#### [THE TASK]
Please reproduce verbatim the lines below, from the first through the one with "pv_chapaFee : option".

[Collected data]

--- START ---

(* ===== verification/PayAdmin.v ===== *)
(** * [PaymentsAdminService]

    Models [src/modules/payments/service/payments-admin.service.ts]: totals,
    lists, pausing transfers, and deciding a payment under review. *)

From S2P Require Import Prelude Js Redis Cache Chapa Roles PayModel Payout Webhook.
From S2P Require Import Donation.

Open Scope Z_scope.

Record Totals := {
  tt_victim : option string;
  tt_raised : string; tt_sent : string; tt_onTheWay : string; tt_waiting : string;
  tt_feesCollection : string; tt_feesTransfer : string; tt_feesTotal : string;
}.

Record PaymentView := {
  pv_id : string; pv_status : PaymentStatus; pv_txRef : string;
  pv_chapaReference : option string; pv_amount : string; pv_currency : string;
  pv_chapaFee : option string; pv_failureReason : option string; pv_isAnonymous : bool;
  pv_paidAt : option Z; pv_createdAt : Z; pv_updatedAt : Z;
  pv_victimId : string; pv_victimName : option string;
  pv_payer : option (string * option string * option string);
}.

Record DisbursementView := {
  dv_id : string; dv_victim : string; dv_status : DisbursementStatus; dv_amount : string;
  dv_currency : string; dv_reference : string; dv_chapaTransferRef : option string;
  dv_transferFee : option string; dv_failureReason : option string;
  dv_bankName : string; dv_bankCode : string; dv_accountNumberMasked : option string;
  dv_accountHolder : string;
  dv_submittedAt : option Z; dv_paidAt : option Z; dv_createdAt : Z; dv_updatedAt : Z;
}.

(** [PaymentListQueryDto] and [DisbursementListQueryDto]; dates are milliseconds. *)
Record ListQuery (St : Type) := {
  lq_page : option Z; lq_limit : option Z;
  lq_status : option St; lq_victim : option string;
  lq_from : option Z; lq_to : option Z;
}.
Arguments lq_page {St}. Arguments lq_limit {St}. Arguments lq_status {St}.
Arguments lq_victim {St}. Arguments lq_from {St}. Arguments lq_to {St}.

(** [dateRange]: both ends included, a missing end is open. *)
Definition dateRange (from to : option Z) (createdAt : Z) : bool :=
  match from with Some f => f <=? createdAt | None => true end &&
  match to with Some t => createdAt <=? t | None => true end.

Definition opt_is {A} `{EqDecision A} (o : option A) (x : A) : bool :=
  match o with Some y => bool_decide (x = y) | None => true end.

Definition payment_where (q : ListQuery PaymentStatus) (p : Payment) : bool :=
  opt_is (lq_status q) (p_status p) && opt_is (lq_victim q) (p_victim p) &&
  dateRange (lq_from q) (lq_to q) (p_createdAt p).
Definition disbursement_where (q : ListQuery DisbursementStatus) (d : Disbursement) : bool :=
  opt_is (lq_status q) (d_status d) && opt_is (lq_victim q) (d_victim d) &&
  dateRange (lq_from q) (lq_to q) (d_createdAt d).

Definition set_paused (b : bool) (p : VictimProfile) : VictimProfile := {|
  vp_name := vp_name p; vp_involvesChild := vp_involvesChild p;
  vp_status := vp_status p; vp_isPublished := vp_isPublished p;
  vp_isVerified := vp_isVerified p; vp_isSafetyReviewed := vp_isSafetyReviewed p;
  vp_hasConsent := vp_hasConsent p; vp_isPrivacyReviewed := vp_isPrivacyReviewed p;
  vp_isAdminApproved := vp_isAdminApproved p; vp_deletedAt := vp_deletedAt p;
  vp_takedownAt := vp_takedownAt p; vp_legalHold := vp_legalHold p;
  vp_payoutsPaused := b; vp_donationsPaused := vp_donationsPaused p;
  vp_completedAt := vp_completedAt p; vp_fundingEndsAt := vp_fundingEndsAt p;
  vp_destination := vp_destination p; vp_createdBy := vp_createdBy p;
  vp_totalRaised := vp_totalRaised p |}.

(** [victimProfile.updateMany({ where: { id, payoutsPaused: !b }, data: { payoutsPaused: b } })] *)
Definition pause_update (v : string) (b : bool) (w : PayW) : Z * PayW :=
  match pw_profiles w !! v with
  | Some p => if Bool.eqb (vp_payoutsPaused p) (negb b)
              then (1, set_profiles (insert v (set_paused b p)) w) else (0, w)
  | None => (0, w)
  end.

(** [data: { status: REFUNDED, chapaReference }] and [data: { status: REVIEW_REQUIRED }] *)
Definition upd_refunded (ref : string) (t : Z) (p : Payment) : Payment :=
  upd_payment REFUNDED (p_amount p) (Some ref) (p_chapaFee p) (p_failureReason p)
    (p_paidAt p) t p.
Definition upd_back_to_review (t : Z) (p : Payment) : Payment :=
  upd_payment REVIEW_REQUIRED (p_amount p) (p_chapaReference p) (p_chapaFee p)
    (p_failureReason p) (p_paidAt p) t p.

Inductive decision := ACCEPT | REFUND.

Section admin.
Context `{DecimalIO} (pcfg : PayoutConfig) (ccfg : ChapaConfig) (keyPrefix : string).

(** *** [getTotals] *)
Definition in_scope (v : option string) (x : string) : bool := opt_is v x.

Definition paid_sums (v : option string) (w : PayW) : Z * Z :=
  let paid p := in_scope v (p_victim p) && bool_decide (p_status p = PAID) in
  (sumZ (pay_amount_if paid) (pw_payments w),
   sumZ (λ p, if paid p then default 0 (p_chapaFee p) else 0) (pw_payments w)).

(** The rows of the [groupBy]: status, sum of the amounts, sum of the fees. *)
Definition in_group (v : option string) (s : DisbursementStatus) (d : Disbursement) : bool :=
  in_scope v (d_victim d) && bool_decide (d_status d = s).
Definition totals_groups (v : option string) (w : PayW)
    : list (DisbursementStatus * (Z * Z)) :=
  (λ s,
    (s, (sumZ (dis_amount_if (in_group v s)) (pw_disbursements w),
         sumZ (λ d, if in_group v s d then default 0 (d_transferFee d) else 0)
           (pw_disbursements w)))) <$>
    filter (λ s, is_Some (find_row (in_group v s) (pw_disbursements w))) all_statuses.

Definition add_totals (acc : Z * Z * Z) (g : DisbursementStatus * (Z * Z)) : Z * Z * Z :=
  let '(sent, onTheWay, fees) := acc in
  let '(status, (amount, fee)) := g in
  if bool_decide (status = DPAID) then (sent + amount, onTheWay, fees + fee)
  else if bool_decide (status ∈ ACTIVE_DISBURSEMENT) then (sent, onTheWay + amount, fees)
  else (sent, onTheWay, fees).

Definition mk_totals (v : option string) (paid : Z * Z)
    (groups : list (DisbursementStatus * (Z * Z))) : Totals :=
  let '(raised, collection) := paid in
  let '(sent, onTheWay, transferFees) := foldl add_totals (0, 0, 0) groups in
  let left := raised - sent - onTheWay in
  {| tt_victim := v; tt_raised := toFixed2 raised; tt_sent := toFixed2 sent;
     tt_onTheWay := toFixed2 onTheWay;
     tt_waiting := toFixed2 (if left <? 0 then 0 else left);
     tt_feesCollection := toFixed2 collection; tt_feesTransfer := toFixed2 transferFees;
     tt_feesTotal := toFixed2 (collection + transferFees) |}.

Definition assertProfile (id : string) : prog PayW () :=
  found ← profile_by_id id;
  require found (NotFound "victim_profile_not_found") ;;
  mret ().

(** An empty id is falsy: totals for everyone. *)
Definition getTotals (victimProfileId : option string) : prog PayW Totals :=
  let v := match victimProfileId with
           | Some v => if truthy v then Some v else None
           | None => None
           end in
  match v with Some id => assertProfile id | None => mret () end ;;
  paid ← gets (paid_sums v);
  groups ← gets (totals_groups v);
  mret (mk_totals victimProfileId paid groups).

(** *** Lists. The order of the rows is the database's. *)
Context (payments_desc : gmap string Payment → list Payment)
        (disbursements_desc : gmap string Disbursement → list Disbursement).

(** A fee of 0 is a [Decimal] object, so it is shown. *)
Definition serializePayment (w : PayW) (p : Payment) : option PaymentView :=
  (λ v, {|
    pv_id := p_id p; pv_status := p_status p; pv_txRef := p_txRef p;
    pv_chapaReference := p_chapaReference p; pv_amount := toFixed2 (p_amount p);
    pv_currency := p_currency p; pv_chapaFee := toFixed2 <$> p_chapaFee p;
    pv_failureReason := p_failureReason p; pv_isAnonymous := p_isAnonymous p;
    pv_paidAt := p_paidAt p; pv_createdAt := p_createdAt p; pv_updatedAt := p_updatedAt p;
    pv_victimId := p_victim p; pv_victimName := shown_name v;
    pv_payer := match p_payer p with
                | Some u => (λ usr, (u, pu_name usr, pu_phone usr)) <$> pw_users w !! u
                | None => None
                end |}) <$> pw_profiles w !! p_victim p.

Definition serializeDisbursement (d : Disbursement) : DisbursementView :=
  let snap := d_snapshot d in {|
    dv_id := d_id d; dv_victim := d_victim d; dv_status := d_status d;
    dv_amount := toFixed2 (d_amount d); dv_currency := d_currency d;
    dv_reference := d_reference d; dv_chapaTransferRef := d_chapaTransferRef d;
    dv_transferFee := toFixed2 <$> d_transferFee d; dv_failureReason := d_failureReason d;
    dv_bankName := ds_bankName snap; dv_bankCode := ds_bankCode snap;
    dv_accountNumberMasked := maskAccount (Some (ds_accountNumber snap));
    dv_accountHolder := ds_accountHolder snap;
    dv_submittedAt := d_submittedAt d; dv_paidAt := d_paidAt d;
    dv_createdAt := d_createdAt d; dv_updatedAt := d_updatedAt d |}.

Definition payments_matching (q : ListQuery PaymentStatus) (w : PayW)
    : gmap string Payment :=
  filter (λ '(_, p), payment_where q p = true) (pw_payments w).
Definition payment_views (q : ListQuery PaymentStatus) (page limit : Z) (w : PayW)
    : list PaymentView :=
  omap (serializePayment w) (page_of page limit (payments_desc (payments_matching q w))).

Definition listPayments (q : ListQuery PaymentStatus)
    : prog PayW (list PaymentView * PageMeta) :=
  let page := default 1 (lq_page q) in
  let limit := default 20 (lq_limit q) in
  views ← gets (payment_views q page limit);
  total ← gets (λ w, Z.of_nat (size (payments_matching q w)));
  mret (views, page_meta page limit total).

Definition payment_view (id : string) (w : PayW) : option PaymentView :=
  match pw_payments w !! id with Some p => serializePayment w p | None => None end.

Definition getPayment (id : string) : prog PayW PaymentView :=
  found ← gets (payment_view id);
  require found (NotFound "payment_not_found").

Definition disbursements_matching (q : ListQuery DisbursementStatus) (w : PayW)
    : gmap string Disbursement :=
  filter (λ '(_, d), disbursement_where q d = true) (pw_disbursements w).

Definition listDisbursements (q : ListQuery DisbursementStatus)
    : prog PayW (list DisbursementView * PageMeta) :=
  let page := default 1 (lq_page q) in
  let limit := default 20 (lq_limit q) in
  ds ← gets (λ w, page_of page limit (disbursements_desc (disbursements_matching q w)));
  total ← gets (λ w, Z.of_nat (size (disbursements_matching q w)));
  mret (List.map serializeDisbursement ds, page_meta page limit total).

Definition getDisbursement (id : string) : prog PayW DisbursementView :=
  found ← disbursement_by_id id;
  d ← require found (NotFound "disbursement_not_found");
  mret (serializeDisbursement d).

(** *** Audit *)
Definition auditPayment_admin (action : string) (admin : CurrentUser) (paymentId : string)
    (diff : list (string * string)) (success : bool) : prog PayW () :=
  emit (Audited {|
    ae_userId := Some (cu_id admin); ae_actorType := resolveActorType (cu_roles admin);
    ae_action := action; ae_success := success; ae_severity := Some "WARNING";
    ae_entity := "Payment"; ae_entityId := Some paymentId; ae_entityLabel := None;
    ae_diff := diff; ae_victim := None |}).

Definition auditProfile (action : string) (admin : CurrentUser) (v : string)
    (diff : list (string * string)) : prog PayW () :=
  emit (Audited {|
    ae_userId := Some (cu_id admin); ae_actorType := resolveActorType (cu_roles admin);
    ae_action := action; ae_success := true; ae_severity := Some "WARNING";
    ae_entity := "VictimProfile"; ae_entityId := Some v; ae_entityLabel := None;
    ae_diff := diff; ae_victim := Some v |}).

(** *** Pausing and resuming transfers *)
Definition pausePayouts (admin : CurrentUser) (v reason : string) : prog PayW bool :=
  assertProfile v ;;
  count ← act (pause_update v true);
  (if 0 <? count then
     auditProfile "DISBURSEMENT_HELD" admin v
       [("payoutsPaused", "false -> true"); ("reason", reason)]
   else mret ()) ;;
  mret true.

Definition resumePayouts (admin : CurrentUser) (v : string) : prog PayW bool :=
  assertProfile v ;;
  count ← act (pause_update v false);
  (if 0 <? count then
     auditProfile "DISBURSEMENT_RELEASED" admin v [("payoutsPaused", "true -> false")]
   else mret ()) ;;
  mret false.

(** *** [resolveReview] *)
Definition accept_review (admin : CurrentUser) (payment : Payment) (reason : string)
    : prog PayW PaymentView :=
  settled ← settlePayment pcfg ccfg keyPrefix (p_txRef payment) true;
  throw_if (negb (bool_decide (sr_status settled = PAID)))
    (Conflict "payment_not_confirmed_by_chapa") ;;
  auditPayment_admin "PAYMENT_REVIEW_RESOLVED" admin (p_id payment)
    [("decision", "ACCEPT"); ("reason", reason);
     ("expected", toFixed2 (p_amount payment)); ("recorded", sr_amount settled)] true ;;
  getPayment (p_id payment).

(** [payment.chapaReference ?? data.reference], which must be truthy. *)
Definition refund_reference (payment : Payment) (data : verify_data) : option string :=
  match (match p_chapaReference payment with Some r => Some r | None => vd_reference data end)
  with
  | Some r => if truthy r then Some r else None
  | None => None
  end.

Definition refund_review (admin : CurrentUser) (payment : Payment) (reason : string)
    : prog PayW PaymentView :=
  data ← verify ccfg (p_txRef payment);
  throw_if (negb (bool_decide (vd_status data = "success")))
    (Conflict "payment_not_successful_at_chapa") ;;
  ref ← require (refund_reference payment data) (Conflict "chapa_reference_missing");
  refundAmount ← decimal (vd_amount data);
  claim ← payment_updateMany (p_id payment) [REVIEW_REQUIRED] (upd_refunded ref);
  throw_if (claim =? 0) (Conflict "payment_not_in_review") ;;
  auditPayment_admin "PAYMENT_REFUND_REQUESTED" admin (p_id payment)
    [("reason", reason); ("amount", toFixed2 refundAmount)] true ;;
  catch
    (refund ccfg ref refundAmount (Some reason) ("ehte-rf-" +:+ p_id payment))
    (λ err,
      payment_updateMany (p_id payment) [REFUNDED] upd_back_to_review ;;
      auditPayment_admin "PAYMENT_REFUND_REJECTED" admin (p_id payment)
        [("reason", str_take 300 (exn_message err))] false ;;
      Throw err) ;;
  auditPayment_admin "PAYMENT_REFUND_EXECUTED" admin (p_id payment)
    [("amount", toFixed2 refundAmount)] true ;;
  auditPayment_admin "PAYMENT_REVIEW_RESOLVED" admin (p_id payment)
    [("decision", "REFUND"); ("reason", reason)] true ;;
  invalidateVictimProfileEverywhere keyPrefix (p_victim payment) ;;
  getPayment (p_id payment).

Definition resolveReview (admin : CurrentUser) (paymentId : string) (d : decision)
    (reason : string) : prog PayW PaymentView :=
  found ← payment_by_id paymentId;
  payment ← require found (NotFound "payment_not_found");
  throw_if (negb (bool_decide (p_status payment = REVIEW_REQUIRED)))
    (Conflict "payment_not_in_review") ;;
  match d with
  | ACCEPT => accept_review admin payment reason
  | REFUND => refund_review admin payment reason
  end.
End admin.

--- END ---

#### [WRITTEN ANSWER]
(* ===== verification/PayAdmin.v ===== *)
(** * [PaymentsAdminService]

    Models [src/modules/payments/service/payments-admin.service.ts]: totals,
    lists, pausing transfers, and deciding a payment under review. *)

From S2P Require Import Prelude Js Redis Cache Chapa Roles PayModel Payout Webhook.
From S2P Require Import Donation.

Open Scope Z_scope.

Record Totals := {
  tt_victim : option string;
  tt_raised : string; tt_sent : string; tt_onTheWay : string; tt_waiting : string;
  tt_feesCollection : string; tt_feesTransfer : string; tt_feesTotal : string;
}.

Record PaymentView := {
  pv_id : string; pv_status : PaymentStatus; pv_txRef : string;
  pv_chapaReference : option string; pv_amount : string; pv_currency : string;
  pv_chapaFee : option string; pv_failureReason : option string; pv_isAnonymous : bool;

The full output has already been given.